TASK TO CARRY OUT
The number of lines in the entries below holding the word "length" is all that is needed here.

*** Opening DATA ***

(** [items[i]?.pred?.ps?.length ?? 0] *)
Definition itemPs (items : list Item) (i : Z) : nat :=
  if i <? 0 then 0%nat
  else match items !! Z.to_nat i with
       | Some it => match i_pred it ≫= p_ps with Some ps => length ps | None => 0%nat end
       | None => 0%nat
       end.

Definition isInList (i : Item) : bool :=
  match i_pred i with
  | Some p => bool_decide (p_op p = Some "in") && bool_decide (p_sub p = None)
  | None => false
  end.

(** [items.forEach((item, i) => ...)] with the longest list so far. *)
Fixpoint targetFrom (items rest : list Item) (i target : Z) : Z :=
  match rest with
  | [] => target
  | item :: rest =>
      let n := match i_pred item ≫= p_ps with Some ps => length ps | None => 0%nat end in
      targetFrom items rest (i + 1)
        (if isInList item && (0 <? n)%nat && ((target <? 0) || (itemPs items target <? n)%nat) then i else target)
  end.

(** The index of the longest root IN list of values, or -1. *)
Definition rootInTarget (r : Request) : Z := targetFrom (rootItems r) (rootItems r) 0 (-1).

Definition setPs (ps : list Z) (p : Predicate) : Predicate :=
  mkPred (p_conn p) (p_column p) (p_op p) (p_p p) (Some ps) (p_ref p) (p_fn p) (p_value p) (p_cols p) (p_sub p).
Definition setItemPs (ps : list Z) (i : Item) : Item := mkItem (setPs ps <$> i_pred i) (i_group i) (i_joined i).
Definition setRootItems (items : list Item) (r : Request) : Request :=
  let q := rq_query r in
  mkRequest
    (mkQuery (q_entity q) (q_columns q) (q_on q) ((fun g => mkGroup (g_conn g) (g_not g) items) <$> q_where q) (q_joins q) (q_relations q)
       (q_order q) (q_group_by q) (q_limit q) (q_force_index q) (q_lock q) (q_key_by q) (q_flatten q) (q_limit_per_parent q)
       (q_if_parent q) (q_no_cascade_delete q))
    (rq_ir_version r) (rq_manifest_hash r) (rq_kind r) (rq_load r) (rq_set r) (rq_on_duplicate r) (rq_rows r) (rq_optimistic r)
    (rq_agg r) (rq_n_params r).

(** [request.where?.items[target]?.pred], and the list of that condition. *)
Definition targetPred (r : Request) (target : Z) : option Predicate :=
  if target <? 0 then None else rootItems r !! Z.to_nat target ≫= i_pred.
Definition rootInPs (r : Request) (target : Z) (what : string) : res (list Z) := present (targetPred r target ≫= p_ps) what.

(** A copy of the request whose root IN condition [target] holds [ps]. *)
Definition withRootInList (r : Request) (target : Z) (ps : list Z) : res Request :=
  pred ← present (targetPred r target) "the split IN condition";
  _ ← present (p_ps pred) "the split IN list";
  Ok (setRootItems (alter (setItemPs ps) (Z.to_nat target) (rootItems r)) r).

(** [while (chunk * 2 <= available) chunk *= 2], then
    [for (let start = 0; start < unique.length; start += chunk)]; each slice is
    padded with its last value to a power of two. *)
Definition paddedSlice (slice : list Z) : res (list Z) :=
  last ← present (last slice) "the last parameter of a part";
  padValues (bucketOf (length slice)) (bucketOf (length slice)) [last] slice.

(** [ps.filter(...)]: the first parameter of each key. *)
Fixpoint firstOfKey (params : list JsValue) (seen : list string) (ps : list Z) : list Z :=
  match ps with
  | [] => []
  | p :: ps =>
      let key := scalarKey (paramAt params p) in
      if includes key seen then firstOfKey params seen ps else p :: firstOfKey params (key :: seen) ps
  end.

(** A predicate that OR joins to what is before or after it. *)
Fixpoint orItem (items : list Item) : bool :=
  match items with
  | [] => false
  | item :: rest =>
      (bool_decide (i_pred item <> None) &&
       (bool_decide (i_pred item ≫= p_conn = Some "or") ||
        match rest with following :: _ => bool_decide (itemConn following = Some "or") | [] => false end))
      || orItem rest
  end.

*** Closing DATA ***

SOLUTION TO THE EXERCISE
5